Or, voici, au total, ce qu’est le Prince suivant Machiavel : Il prend le monde tel qu’il est et les hommes pour ce qu’ils sont ; il ne s’enquiert pas de ce qui devrait se faire, mais de ce qui se fait : parmi tant de rivaux qui ne sont pas bons, il a appris à pouvoir n’être pas bon. Il sait que, la misère de notre nature ne permettant à personne d’avoir toutes les qualités, l’homme d’Etat doit s’arranger pour n’avoir que des vices qui ne puissent lui faire perdre l’Etat. Il est lent à croire et à s’émouvoir, ne s’effraye pas d’un rien, n’a pas peur de son ombre, ne pousse pas la confiance jusqu’à être imprudent, ni la défiance jusqu’à se rendre intolérable.
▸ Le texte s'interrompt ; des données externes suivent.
(** ** Where the code departs from the specification *)

(** C1: the offset stored in a token is the cursor after it has been
    advanced, so the span it describes is not the text of the token: on
    ["Dim x"] the token [Dim] has offset 3 and length 3, and the token
    [x] has offset 5 and length 1. Every token of either matcher is built
    with the advanced cursor. *)
Theorem token_offset_is_cursor_after_advance :
  result_of "Dim x" =
    Some (Returned, [Lexeme.mk Dim (lit "Dim") 3 3;
                     Lexeme.mk Identifier (lit "x") 5 1]) /\
  span_ok (lit "Dim x") (Lexeme.mk Dim (lit "Dim") 3 3) = false /\
  span_ok (lit "Dim x") (Lexeme.mk Identifier (lit "x") 5 1) = false /\
  (forall a l a', next_lexeme a = (Some l, a') ->
     Lexeme.offset l = offset a' /\ offset a < offset a').
Proof.
  repeat split; try (vm_compute; reflexivity);
    apply next_lexeme_some in H; tauto.
Qed.

(** C2: on ["Dim x @ 1"] no exception is raised: at offset 6 the number
    pattern is found further on, at offset 8, the cursor moves by one
    character only, and the same [1] is matched a second time. *)
Theorem dim_x_at_1_returns :
  result_of "Dim x @ 1" =
    Some (Returned, [Lexeme.mk Dim (lit "Dim") 3 3;
                     Lexeme.mk Identifier (lit "x") 5 1;
                     Lexeme.mk Number (lit "1") 7 1;
                     Lexeme.mk Number (lit "1") 9 1]).
Proof. vm_compute; reflexivity. Qed.

(** C3: on ["If x > 0 Then"] no exception is raised: at offset 5 the
    identifier pattern is found further on, at [Then], which is matched
    twice, and the [0] is never a token. *)
Theorem if_x_gt_0_then_returns :
  result_of "If x > 0 Then" =
    Some (Returned, [Lexeme.mk If (lit "If") 2 2;
                     Lexeme.mk Identifier (lit "x") 4 1;
                     Lexeme.mk Identifier (lit "Then") 9 4;
                     Lexeme.mk Identifier (lit "Then") 13 4]).
Proof. vm_compute; reflexivity. Qed.

(** C4: [Sub] and [Next] have no entry in [static_lexeme_definitions] and
    are analyzed as identifiers; [AndAlso] and [OrElse] come after [And]
    and [Or] in the table and are never matched. *)
Theorem catalog_literals_not_reproduced :
  ~ In Sub (map static_type static_lexeme_definitions) /\
  ~ In Next (map static_type static_lexeme_definitions) /\
  (exists toks,
     result_of "Sub Next" = Some (Returned, toks) /\
     map kind_text toks = [(Identifier, "Sub"); (Identifier, "Next")]%string) /\
  (exists toks,
     result_of "AndAlso OrElse" = Some (Returned, toks) /\
     map kind_text toks =
       [(And, "And"); (Identifier, "Also"); (Or, "Or"); (Else, "Else")]%string).
Proof.
  split; [|split; [|split]].
  - simpl. intuition discriminate.
  - simpl. intuition discriminate.
  - eexists; split; vm_compute; reflexivity.
  - eexists; split; vm_compute; reflexivity.
Qed.

(** ** The rest of the catalogue *)

Lemma str_eqb_eq (x y : str) : str_eqb x y = true <-> x = y.
Proof.
  unfold str_eqb. destruct (list_eq_dec ascii_dec x y); split; congruence.
Qed.

Lemma starts_with_firstn (sub s : str) :
  starts_with sub s = true <-> firstn (length sub) s = sub.
Proof.
  revert s; induction sub as [|x sub IH]; intros s; simpl.
  - tauto.
  - destruct s as [|y s]; [split; discriminate|].
    rewrite andb_true_iff, Ascii.eqb_eq, IH. split.
    + intros [-> ->]. reflexivity.
    + intros H; injection H as -> H. rewrite H. auto.
Qed.

Lemma starts_with_length (sub s : str) :
  starts_with sub s = true -> length sub <= length s.
Proof.
  revert s; induction sub as [|x sub IH]; intros s; simpl; [lia|].
  destruct s as [|y s]; [discriminate|].
  intros H. apply andb_true_iff in H as [_ H]. apply IH in H. simpl; lia.
Qed.

Lemma starts_with_app (sub tail : str) : starts_with sub (sub ++ tail) = true.
Proof.
  induction sub as [|x sub IH]; simpl; [reflexivity|].
  rewrite Ascii.eqb_refl. exact IH.
Qed.

(** With [end - start = len(rep)], [find] can only answer [start] or -1. *)
Lemma find_at_cursor (s rep : str) (off : nat) :
  off + length rep <= length s ->
  (find s rep off (off + length rep) =? -1)%Z = negb (starts_with rep (skipn off s)).
Proof.
  intros Hle. unfold find.
  rewrite Nat.min_l by exact Hle.
  rewrite Nat.leb_refl, Nat.sub_diag. cbn [find_scan]. unfold slice.
  replace (off + length rep - off) with (length rep) by lia.
  destruct (starts_with rep (skipn off s)) eqn:W.
  - apply starts_with_firstn in W. rewrite W.
    rewrite (proj2 (str_eqb_eq rep rep) eq_refl). simpl.
    apply Z.eqb_neq. lia.
  - destruct (str_eqb _ rep) eqn:E; [|reflexivity].
    apply str_eqb_eq, starts_with_firstn in E. congruence.
Qed.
Dans le fond de son cœur, il s’est demandé s’il valait mieux être aimé que craint, ou mieux être craint qu’aimé, et il s’est répondu que, sans doute, il vaudrait mieux être l’un et l’autre, mais que, comme il est difficile d’être les deux ensemble, le plus sûr est donc d’être craint, s’il faut renoncer à l’un des deux, car les hommes n’aiment qu’à leur gré, mais ils craignent au gré du prince ; et la sagesse commande de se fonder sur ce qui dépend de soi plutôt que sur ce qui dépend d’autrui.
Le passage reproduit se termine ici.